For soccer’s new generation of ultra-wealthy investors – risk-conscious billionaires, American hedge funds, wealthy Gulf states – the appeal of a new model of team ownership lay in its simple strategy.
By bringing together not just one team, but several teams and hundreds of players. extensive multi-club networksthese newly wealthy owners believed they could leverage efficiency, best practices, and volume to succeed in the field.
Red Bull, the energy drink maker, pioneered this model. Manchester City, the English champion financed by the wealth of the United Arab Emirates, oversized it through its City Football Group. Jim Ratcliffe, chairman of chemicals giant INEOS, brought it to Manchester United when he acquired a major stake in the club last year.
But one of the biggest attractions of multi-club ownership now faces a major challenge: European football’s governing body is changing the rules.
The problem, European football leaders say, is that matches between teams controlled by the same ownership group could undermine the fairness of continental competitions and open the door to internal dealings in the $7 billion football market. dollars per year.
Aleksander Ceferin, European football’s top administrator, tried to bridge the gap. In a podcast interview last year, he suggested that the multi-club model represented a danger for sporteven as he wooed investors by saying the rules on such property could be mitigated below the new format of the Champions League.
The current hot spot concerns one of the most famous stories of the recently concluded European football season: the Spanish club Girona and their talented 20-year-old Brazilian striker named Sávio.
Girona finished third in the Spanish league last season, their fourth year in the country’s top division. The performance earned the team a place next season in the Champions League, Europe’s richest club competition, and brought Girona’s top talent to the attention of some of the continent’s biggest clubs.

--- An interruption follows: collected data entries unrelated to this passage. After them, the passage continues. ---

Lemma accepted_again (l : list (record F)) :
  (∀ r, r ∈ l → ∃ t, check_record t = inr r) →
  (∀ r p, r ∈ l → r !! "UnitPrice" = Some (VFloat p) → PyStr.strip (float_str p) ≠ "") →
  accepted (map (delete "_amount") l) = l
  ∧ List.filter is_rejected (map (delete "_amount") l) = [].
Proof.
  induction l as [|r l IH]; intros Hkept Hprint; [done|].
  destruct (Hkept r ltac:(left)) as [t Ht].
  assert (Hr : check_record (delete "_amount" r) = inr r).
  { apply (check_record_again t); [done|]. intros p. apply Hprint. left. }
  destruct IH as [IH1 IH2].
  { intros x Hx. apply Hkept. by right. }
  { intros x p Hx. apply Hprint. by right. }
  unfold accepted, is_rejected in *. cbn. rewrite Hr. cbn. by rewrite IH1, IH2.
Qed.

End Twice.

(** X25.  Validating again what [validate_and_filter] returned, with the same
    filters, changes nothing: every record comes back as it is, none is
    counted invalid and none is filtered.  (The UnitPrice of a returned
    record is a [float]; that its [str] is not blank, as the blank-field
    test reads it, holds of every Python float.) *)
Theorem validate_and_filter_twice
    {F : Type} {PF : PyFloat F} (ts : list (record F))
    (region : option string) (min_amount max_amount : option F) :
  let out := (validate_and_filter ts region min_amount max_amount).1.1 in
  (∀ r p, r ∈ out → r !! "UnitPrice" = Some (VFloat p) →
          PyStr.strip (float_str p) ≠ "") →
  validate_and_filter out region min_amount max_amount
  = (out, 0, {| total_input := length out; invalid := 0; filtered_by_region := 0;
                filtered_by_amount := 0; final_count := length out |}).
Proof.
  intros out.
  assert (Hout : out = (validate_and_filter ts region min_amount max_amount).1.1) by done.
  revert Hout. generalize out. clear out. intros out.
  unfold validate_and_filter at 1.
  rewrite validate_loop_spec. cbn [fst snd]. rewrite app_nil_l.
  intros ->. unfold validate_and_filter.
  set (by_region := match region with
                    | Some (String c g) =>
                        List.filter (λ r, String.eqb (field r "Region") (String c g))
                                    (accepted ts)
                    | _ => accepted ts
                    end).
  set (by_min := match min_amount with
                 | Some m => List.filter (λ r, fle m (amount_of r)) by_region
                 | None => by_region
                 end).
  set (by_max := match max_amount with
                 | Some m => List.filter (λ r, fle (amount_of r) m) by_min
                 | None => by_min
                 end).
  intros Hprint.
  assert (Hmax : ∀ r, r ∈ by_max →
            r ∈ by_min ∧ ∀ m, max_amount = Some m → fle (amount_of r) m = true).
  { unfold by_max. destruct max_amount as [m|]; [|done].
    intros r [? ?]%bfilter_elem. split; [done|]. by intros ? [= <-]. }
  assert (Hmin : ∀ r, r ∈ by_min →
            r ∈ by_region ∧ ∀ m, min_amount = Some m → fle m (amount_of r) = true).
  { unfold by_min. destruct min_amount as [m|]; [|done].
    intros r [? ?]%bfilter_elem. split; [done|]. by intros ? [= <-]. }
  assert (Hreg : ∀ r, r ∈ by_region →
            r ∈ accepted ts
            ∧ ∀ c g, region = Some (String c g) →
                     String.eqb (field r "Region") (String c g) = true).
  { unfold by_region. destruct region as [[|c g]|]; [done| |done].
    intros r [? ?]%bfilter_elem. split; [done|]. by intros ? ? [= <- <-]. }
  destruct (accepted_again by_max) as [Hacc Hrej].
  { intros r Hr. apply Hmax in Hr as [Hr _]. apply Hmin in Hr as [Hr _].
    apply Hreg in Hr as [Hr _]. apply accepted_elem in Hr as (t & _ & Ht). by exists t. }
  { intros r p Hr Hp. apply (Hprint (delete "_amount" r) p).
    - apply list_elem_of_fmap. by exists r.
    - apply Hmax in Hr as [Hr _]. apply Hmin in Hr as [Hr _].
      apply Hreg in Hr as [Hr _]. apply accepted_elem in Hr as (t & _ & Ht).
      destruct (check_record_kept _ _ Ht) as (q' & p' & _ & _ & -> & _).
      rewrite delete_insert_eq. rewrite lookup_delete_ne by done.
      rewrite lookup_insert_ne in Hp by done. done. }
  rewrite validate_loop_spec. cbn [fst snd]. rewrite app_nil_l, Hacc, Hrej.
  assert (H1 : match region with
               | Some (String c g) =>
                   List.filter (λ r, String.eqb (field r "Region") (String c g)) by_max
               | _ => by_max
               end = by_max).
  { destruct region as [[|c g]|]; [done| |done]. apply bfilter_all.
    intros r Hr. apply Hmax in Hr as [Hr _]. apply Hmin in Hr as [Hr _].
    apply Hreg in Hr as [_ Hr]. by apply Hr. }
  rewrite H1.
  assert (H2 : match min_amount with
               | Some m => List.filter (λ r, fle m (amount_of r)) by_max
               | None => by_max
               end = by_max).
  { destruct min_amount as [m|]; [|done]. apply bfilter_all.
    intros r Hr. apply Hmax in Hr as [Hr _]. apply Hmin in Hr as [_ Hr]. by apply Hr. }
  rewrite H2.
  assert (H3 : match max_amount with
               | Some m => List.filter (λ r, fle (amount_of r) m) by_max
               | None => by_max
               end = by_max).
  { destruct max_amount as [m|]; [|done]. apply bfilter_all.
    intros r Hr. apply Hmax in Hr as [_ Hr]. by apply Hr. }
  rewrite H3. cbn [length]. by rewrite !length_fmap, Nat.sub_diag.
Qed.
(** * The connection session of [server1.py]

    A shallow embedding of [handle(ws)], the coroutine that serves one
    websocket connection: the initialize handshake, the request loop, the
    dispatch of [llm.generate] to the chat-completions backend and the
    framing of every reply as a [result] dictionary.

    Conventions of the embedding.
    - A Python [str] is a list of code points; a decoded JSON document is a
      [value]; a Python [dict] is an association list in insertion order.
    - [ws.send(json.dumps(d))] is recorded as the event [Send d]: the
      dictionary handed to [json.dumps] stands for the text frame.
    - [json.loads], [float()] on integers and strings, [str()] on
      containers and floats, and the backend are the Python runtime and the
      OpenAI client: they are parameters of the section [Session].
    - [json.loads] returns the decoded document or raises: an exception
      is [json.JSONDecodeError], which the handlers catch, or another one
      (the decoder's [RecursionError] on deep nesting, the [ValueError] of
      an integer literal beyond the conversion limit), which they do not.
    - Inbound frames are text frames; the inbox is the list of frames the
      peer sends before it closes, so [ws.recv()] on an empty inbox raises
      [ConnectionClosed], and [ws.send] succeeds while the session runs.
    - Inside the [try] of [llm.generate], whatever raises (the call, the
      reads of its result, the serialisation of the reply) is the backend's
      [failure]. *)

From Stdlib Require Import List String Ascii ZArith NArith Bool Lia.
From Stdlib Require Import PrimFloat DecimalString.
Import ListNotations.

Set Implicit Arguments.
Set Warnings "-register-all,-notation-for-abbreviation,-inexact-float".
#[local] Open Scope list_scope.

(** ** Python strings *)

Module Str.

Definition str := list N.

(** A source literal, character by character. *)
Definition lit (s : string) : str := map N_of_ascii (list_ascii_of_string s).

Fixpoint eqb (a b : str) : bool :=
  match a, b with
  | [], [] => true
  | x :: a', y :: b' => N.eqb x y && eqb a' b'
  | _, _ => false
  end.

(** [str.isspace] on one code point (CPython's [_PyUnicode_IsWhitespace]). *)
Definition isspace (c : N) : bool :=
  ((9 <=? c) && (c <=? 13)
   || (28 <=? c) && (c <=? 32)
   || (c =? 133) || (c =? 160) || (c =? 5760)
   || (8192 <=? c) && (c <=? 8202)
   || (c =? 8232) || (c =? 8233) || (c =? 8239) || (c =? 8287)
   || (c =? 12288))%N.

Fixpoint lstrip (s : str) : str :=
  match s with
  | [] => []
  | c :: s' => if isspace c then lstrip s' else s
  end.

Definition rstrip (s : str) : str := rev (lstrip (rev s)).

(** [s.strip()] with no argument. *)
Definition strip (s : str) : str := rstrip (lstrip s).

(** The truth value of a string: [not s] holds of the empty string only. *)
Definition is_empty (s : str) : bool :=
  match s with [] => true | _ :: _ => false end.

(** A string is blank when every character of it is whitespace. *)
Definition blank (s : str) : bool := forallb isspace s.

End Str.

Import Str.
Arguments lit s%_string.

When it came to recruiting Sávio, Manchester City had an advantage. Its owner, the brother of the ruler of the United Arab Emirates, also has the largest stake in Girona. The next step for the Girona star therefore seemed to be in no doubt. The news was all but confirmed in February, when social media influencer Fabrizio Romano, who specializes in player trade news, said the deal was done.
“Manchester City have signed all the documents to sign Sávio from July 1,” he declared in a message addressed to his more than 20 million followers on it started with a red mermaid emoji.
However, the rights to Sávio did not actually belong to Girona. The player was loaned by French club Troyes, also a member of the City Football Group.
These types of multiple participations have become commonplace in world football over the past five years: data from UEFA, European football’s governing body, has identified more than 180 teams worldwide, employing more than 6,500 players, who are now part of multi-club networks.
This created a problem for UEFA. In the past, it had focused primarily on how team ownership affected its competitions, ruling that a single owner couldn’t control multiple teams in the same event.
But with the rise of multi-club control and critics complaining about the integrity of Europe’s biggest tournaments – not to mention fears that proud and legendary clubs could be reduced to mere feeder teams – UEFA introduced temporary rule changes.
According to the revised regulations, if an owner reduces his stake in one of his clubs to less than 30 percent, both teams would be allowed to participate in UEFA tournaments, provided that the teams also ensure that they are managed separately, without common board members or other direct commercial or sporting links.
These rules will only be granted for one season, which gives owners more time to sell a stake in a competing club below the threshold required by UEFA.
Such an accommodation was made last season for the American owners of AC Milan and French team Toulouse, leading to reports in November that Red Bird, the company that controls both teams, was looking for a buyer for Toulouse.
The revised rules on player movement will be strict, however. Clubs involved in multi-club ownership deals would not be allowed to loan or swap players between their teams if they were competing in the same competition. (This rule was also in force for Milan and several other teams last season.)
This would mean Sávio’s much-heralded arrival at Premier League champions Manchester City would have to be put on hold if City and Girona were to play in the Champions League next season. He would still be allowed to take part, but it would be unlikely he would be able to do so in a sky blue City uniform.
(The same issue could affect a possible decision by Jean-Clair Todibo, defender of French club Nice – owned by Mr Ratcliffe – at Manchester United. United and Nice have both qualified for another UEFA competition, the Europa League, next season. “We understand the UEFA regulations,” Mr Ratcliffe’s company, INEOS, said in a statement, adding: “Our aim is for both clubs to play in the Europa League. We are now awaiting UEFA’s decision .”)
City Football Group said it had been in contact with UEFA officials for months to find a way to allow Manchester City and Girona to participate in the Champions League. All clubs had until last Monday to submit the final documentation.
UEFA declined to comment on the proposed deal, but a final decision on the teams’ eligibility is expected to be announced next month.